Twenge and colleagues were interested in understanding how cultural change over the last 40 years has affected social capital — the cooperative relationships that are critical for maintaining a democratic society – in which public trust plays an important role.

To examine trust over time, the researchers looked at data from two large, nationally representative surveys of people in the US: the General Social Survey of adults (1972-2012) and the Monitoring the Future survey of 12th graders (1976-2012). Together, the surveys included data from nearly 140,000 participants. Both surveys included questions designed to measure trust in other people and questions intended to gauge confidence in large institutions.

The data showed, for example, that while 46% of adult Americans agreed that “most people can be trusted” in 1972-1974, only 33% agreed in 2010-2012. And this finding was mirrored by data from 12th graders – while 32% agreed that “most people can be trusted” in 1976-1978, only 18% did so in 2010-2012.

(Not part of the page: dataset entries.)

Lemma retry_starts_cooldown_witness :
  exists c',
    @kfastblock_scheduler_note_retry clock_hz1000 100 (Some pressure_controller) = Some c' /\
    kfastblock_scheduler_cooldown_active (u64 (100 + 249)) (Some c') = true.
Proof.
  destruct (@kfastblock_scheduler_note_retry clock_hz1000 100 (Some pressure_controller))
    as [c'|] eqn:E; [|discriminate E].
  exists c'. split; [reflexivity|].
  exact (@retry_starts_cooldown clock_hz1000 clock_hz1000_laws 100 249 pressure_controller c'
    eq_refl eq_refl ltac:(vm_compute; split; congruence) ltac:(lia) E).
Defined.

End Scheduler.
(** [alloc_ok] says whether [kvcalloc] finds memory. *)
Definition kfastblock_pipeline_init (alloc_ok : bool)
    (state : ptr kfastblock_pipeline_state) (cap : Z) : Z * ptr kfastblock_pipeline_state :=
  match state with
  | NULL => (- EINVAL, NULL)
  | Some _ =>
      let s := {| free_list := []; inflight_list := []; entries := NULL;
                  capacity := 0; inflight := 0; peak_inflight := 0 |} in
      if cap =? 0 then (0, Some s)
      else if negb alloc_ok then (- ENOMEM, Some s)
      else
        let s := s <| entries := Some (replicate (Z.to_nat cap) zero_entry) |>
                   <| capacity := cap |> in
        (0, Some (reset_loop (Z.to_nat cap) 0 s))
  end.

Definition kfastblock_pipeline_reset (state : ptr kfastblock_pipeline_state)
    : ptr kfastblock_pipeline_state :=
  (fun s =>
    let s := s <| free_list := [] |> <| inflight_list := [] |>
               <| inflight := 0 |> <| peak_inflight := 0 |> in
    reset_loop (Z.to_nat (capacity s)) 0 s) <$> state.

Definition kfastblock_pipeline_cleanup (state : ptr kfastblock_pipeline_state)
    : ptr kfastblock_pipeline_state :=
  (fun s =>
    s <| entries := NULL |> <| capacity := 0 |> <| inflight := 0 |>
      <| peak_inflight := 0 |> <| free_list := [] |> <| inflight_list := [] |>) <$> state.

(** [list_for_each_entry] over the in-flight list, stopping at the first
    active entry with the sequence number. *)
Fixpoint find_seq (s : kfastblock_pipeline_state) (q : Z) (l : list nat) : ptr nat :=
  match l with
  | [] => NULL
  | i :: l =>
      match entry_at s i with
      | Some e => if active e && (seq e =? q) then Some i else find_seq s q l
      | None => find_seq s q l
      end
  end.

Definition kfastblock_pipeline_find_locked (state : ptr kfastblock_pipeline_state) (q : Z)
    : ptr nat :=
  match state with
  | NULL => NULL
  | Some s => if q =? 0 then NULL else find_seq s q (inflight_list s)
  end.

(** The snapshot is an out parameter: the copy of the entry when it is found,
    and what the caller had there otherwise. *)
Definition kfastblock_pipeline_lookup (state : ptr kfastblock_pipeline_state) (q : Z)
    (snapshot : ptr kfastblock_pipeline_entry) : bool * ptr kfastblock_pipeline_entry :=
  match state, snapshot with
  | Some s, Some _ =>
      if q =? 0 then (false, snapshot)
      else match kfastblock_pipeline_find_locked (Some s) q with
           | Some i => (true, entry_at s i)
           | NULL => (false, snapshot)
           end
  | _, _ => (false, snapshot)
  end.

Definition kfastblock_pipeline_has_seq (state : ptr kfastblock_pipeline_state) (q : Z) : bool :=
  fst (kfastblock_pipeline_lookup state q (Some zero_entry)).

Definition kfastblock_pipeline_free_entries (state : ptr kfastblock_pipeline_state) : Z :=
  match state with NULL => 0 | Some s => u32 (Z.of_nat (length (free_list s))) end.

Definition kfastblock_pipeline_inflight_entries (state : ptr kfastblock_pipeline_state) : Z :=
  from_option inflight 0 state.

Definition kfastblock_pipeline_has_inflight_entries (state : ptr kfastblock_pipeline_state) : bool :=
  negb (kfastblock_pipeline_inflight_entries state =? 0).

Definition kfastblock_pipeline_empty (state : ptr kfastblock_pipeline_state) : bool :=
  kfastblock_pipeline_inflight_entries state =? 0.

Definition kfastblock_pipeline_full (state : ptr kfastblock_pipeline_state) : bool :=
  match state with
  | NULL => false
  | Some s => negb (capacity s =? 0) && (capacity s <=? inflight s)
  end.

Definition kfastblock_pipeline_has_free_entries (state : ptr kfastblock_pipeline_state) : bool :=
  0 <? kfastblock_pipeline_free_entries state.

Definition kfastblock_pipeline_peak_reached (state : ptr kfastblock_pipeline_state) : bool :=
  match state with
  | NULL => false
  | Some s => negb (peak_inflight s =? 0) && (peak_inflight s <=? inflight s)
  end.

Definition kfastblock_pipeline_spare_capacity (state : ptr kfastblock_pipeline_state) : Z :=
  match state with
  | NULL => 0
  | Some s => if inflight s <? capacity s then capacity s - inflight s else 0
  end.

(** The body of the loop over the in-flight list. *)
Definition snapshot_entry (snap : kfastblock_pipeline_snapshot_t) (e : kfastblock_pipeline_entry)
    : kfastblock_pipeline_snapshot_t :=
  let snap :=
    if (oldest_inflight_seq snap =? 0) || (queued_jiffies e <? oldest_queued_jiffies snap)
    then snap <| oldest_inflight_seq := seq e |> <| oldest_queued_jiffies := queued_jiffies e |>
    else snap in
  if newest_queued_jiffies snap <=? queued_jiffies e
  then snap <| newest_inflight_seq := seq e |> <| newest_queued_jiffies := queued_jiffies e |>
  else snap.

(** The entries the in-flight list links, in order. *)
Definition inflight_entries (s : kfastblock_pipeline_state) : list kfastblock_pipeline_entry :=
  omap (entry_at s) (inflight_list s).

Definition kfastblock_pipeline_snapshot (state : ptr kfastblock_pipeline_state)
    (snapshot : ptr kfastblock_pipeline_snapshot_t) : ptr kfastblock_pipeline_snapshot_t :=
  match state, snapshot with
  | Some s, Some snap =>
      let snap := snap <| snap_capacity := capacity s |>
                       <| snap_inflight := inflight s |>
                       <| snap_peak_inflight := peak_inflight s |>
                       <| snap_free_entries := u32 (Z.of_nat (length (free_list s))) |> in
      Some (foldl snapshot_entry snap (inflight_entries s))
  | _, _ => snapshot
  end.

Definition kfastblock_pipeline_oldest_inflight_seq (state : ptr kfastblock_pipeline_state) : Z :=
  from_option oldest_inflight_seq 0 (kfastblock_pipeline_snapshot state (Some empty_snapshot)).

Definition kfastblock_pipeline_newest_inflight_seq (state : ptr kfastblock_pipeline_state) : Z :=
  from_option newest_inflight_seq 0 (kfastblock_pipeline_snapshot state (Some empty_snapshot)).

Definition kfastblock_pipeline_oldest_queued_jiffies (state : ptr kfastblock_pipeline_state) : Z :=
  from_option oldest_queued_jiffies 0 (kfastblock_pipeline_snapshot state (Some empty_snapshot)).

Definition kfastblock_pipeline_newest_queued_jiffies (state : ptr kfastblock_pipeline_state) : Z :=
  from_option newest_queued_jiffies 0 (kfastblock_pipeline_snapshot state (Some empty_snapshot)).

Definition kfastblock_pipeline_utilization_pct (state : ptr kfastblock_pipeline_state) : Z :=
  match kfastblock_pipeline_snapshot state (Some empty_snapshot) with
  | NULL => 0
  | Some snap =>
      if snap_capacity snap =? 0 then 0
      else Z.min 100 (u32 (snap_inflight snap * 100) / snap_capacity snap)
  end.

Definition kfastblock_pipeline_begin_exchange (now : Z)
    (state : ptr kfastblock_pipeline_state) (q index svc op : Z)
    : ptr nat * ptr kfastblock_pipeline_state :=
  match state with
  | NULL => (NULL, NULL)
  | Some s =>
      if q =? 0 then (NULL, Some s)
      else match free_list s with
      | [] => (NULL, Some s)
      | i :: _ =>
          let s := s <| free_list ::= list_del i |> in
          let s := update_entry i (fun e =>
                     e <| seq := q |> <| object_index := index |> <| last_error := 0 |>
                       <| response_body_len := 0 |> <| transport_flags := 0 |>
                       <| response_status := 0 |> <| service := svc |> <| opcode := op |>
                       <| queued_jiffies := now |> <| completed_jiffies := 0 |>
                       <| active := true |>) s in
          let s := s <| inflight_list ::= fun l => l ++ [i] |>
                     <| inflight ::= fun n => u32 (n + 1) |> in
          let s := if peak_inflight s <? inflight s
                   then s <| peak_inflight := inflight s |> else s in
          (Some i, Some s)
      end
  end.

Definition kfastblock_pipeline_enqueue (now : Z)
    (state : ptr kfastblock_pipeline_state) (q index : Z)
    : ptr nat * ptr kfastblock_pipeline_state :=
  kfastblock_pipeline_begin_exchange now state q index 0 0.

Definition kfastblock_pipeline_finish_exchange (now : Z)
    (state : ptr kfastblock_pipeline_state) (q ret status body_len flags : Z)
    : ptr nat * ptr kfastblock_pipeline_state :=
  match state with
  | NULL => (NULL, NULL)
  | Some s =>
      if q =? 0 then (NULL, Some s)
      else match kfastblock_pipeline_find_locked (Some s) q with
      | NULL => (NULL, Some s)
      | Some i =>
          let s := s <| inflight_list ::= list_del i |> in
          let s := update_entry i (fun e =>
                     e <| last_error := ret |> <| response_status := status |>
                       <| response_body_len := body_len |> <| transport_flags := flags |>
                       <| completed_jiffies := now |> <| active := false |>) s in
          let s := s <| inflight ::= dec_if_nonzero |>
                     <| free_list ::= fun l => l ++ [i] |> in
          (Some i, Some s)
      end
  end.

Definition kfastblock_pipeline_complete (now : Z)
    (state : ptr kfastblock_pipeline_state) (q ret : Z)
    : ptr nat * ptr kfastblock_pipeline_state :=
  kfastblock_pipeline_finish_exchange now state q ret ret 0 0.

(** ** Invariant *)

(** The two lists partition the array, the counters count them, and an entry
    is active exactly when it is in flight. *)
Record pipeline_wf (s : kfastblock_pipeline_state) : Prop := {
  wf_perm : free_list s ++ inflight_list s ≡ₚ List.seq 0 (Z.to_nat (capacity s));
  wf_entries : length (default [] (entries s)) = Z.to_nat (capacity s);
  wf_capacity : is_u32 (capacity s);
  wf_inflight : inflight s = Z.of_nat (length (inflight_list s));
  wf_peak : inflight s <= peak_inflight s <= capacity s;
  wf_active i e : i ∈ inflight_list s -> entry_at s i = Some e -> active e = true /\ seq e <> 0;
  wf_idle i e : i ∈ free_list s -> entry_at s i = Some e -> active e = false;
}.

(** What can happen to a pipeline between [init] and [cleanup]. *)
Inductive pipeline_call :=
| Begin (now q index svc op : Z)
| Finish (now q ret status body_len flags : Z)
| Reset.

Definition pipeline_exec (s : ptr kfastblock_pipeline_state) (call : pipeline_call)
    : ptr kfastblock_pipeline_state :=
  match call with
  | Begin now q index svc op =>
      snd (kfastblock_pipeline_begin_exchange now s q index svc op)
  | Finish now q ret status body_len flags =>
      snd (kfastblock_pipeline_finish_exchange now s q ret status body_len flags)
  | Reset => kfastblock_pipeline_reset s
  end.

(** ** Lemmas *)

Lemma entry_at_update f i s j :
  entry_at (update_entry i f s) j = (if decide (i = j) then f <$> entry_at s j else entry_at s j).
Proof.
  unfold entry_at, update_entry. simpl. destruct (entries s) as [es|]; simpl; [|by case_decide].
  case_decide; subst; [apply list_lookup_alter_eq | by apply list_lookup_alter_ne].
Qed.

Lemma update_entry_length f i s :
  length (default [] (entries (update_entry i f s))) = length (default [] (entries s)).
Proof. simpl. destruct (entries s); simpl; [by rewrite length_alter | done]. Qed.

Lemma reset_loop_frame n i s :
  let s' := reset_loop n i s in
  free_list s' = free_list s ++ List.seq i n /\ inflight_list s' = inflight_list s /\
  capacity s' = capacity s /\ inflight s' = inflight s /\ peak_inflight s' = peak_inflight s /\
  length (default [] (entries s')) = length (default [] (entries s)).
Proof.
  revert i s. induction n as [|n IH]; intros i s; cbn zeta; cbn [reset_loop].
  { by rewrite app_nil_r. }
  match goal with |- context [reset_loop n (S i) ?s1] =>
    destruct (IH (S i) s1) as (->&->&->&->&->&->) end.
  simpl. rewrite <- app_assoc. repeat split. apply update_entry_length.
Qed.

Confidence in institutions rose and fell in waves, with respondents in both surveys reporting high confidence in institutions in the late 1980s and again in the early 2000s, with confidence then declining to reach its lowest point in the early 2010s.

This decline in confidence applied across various institutions, including the press/news media, medicine, corporations, universities, and Congress. The notable exception was confidence in the military, which increased in both surveys.

After accounting for the year the survey data were collected, the researchers found that institutional confidence seemed to track rising rates of income inequality and poverty.

Clearly, adhering to an Honor Code in the university is pushing back against a trend of growing inequality and declining trust in the larger society.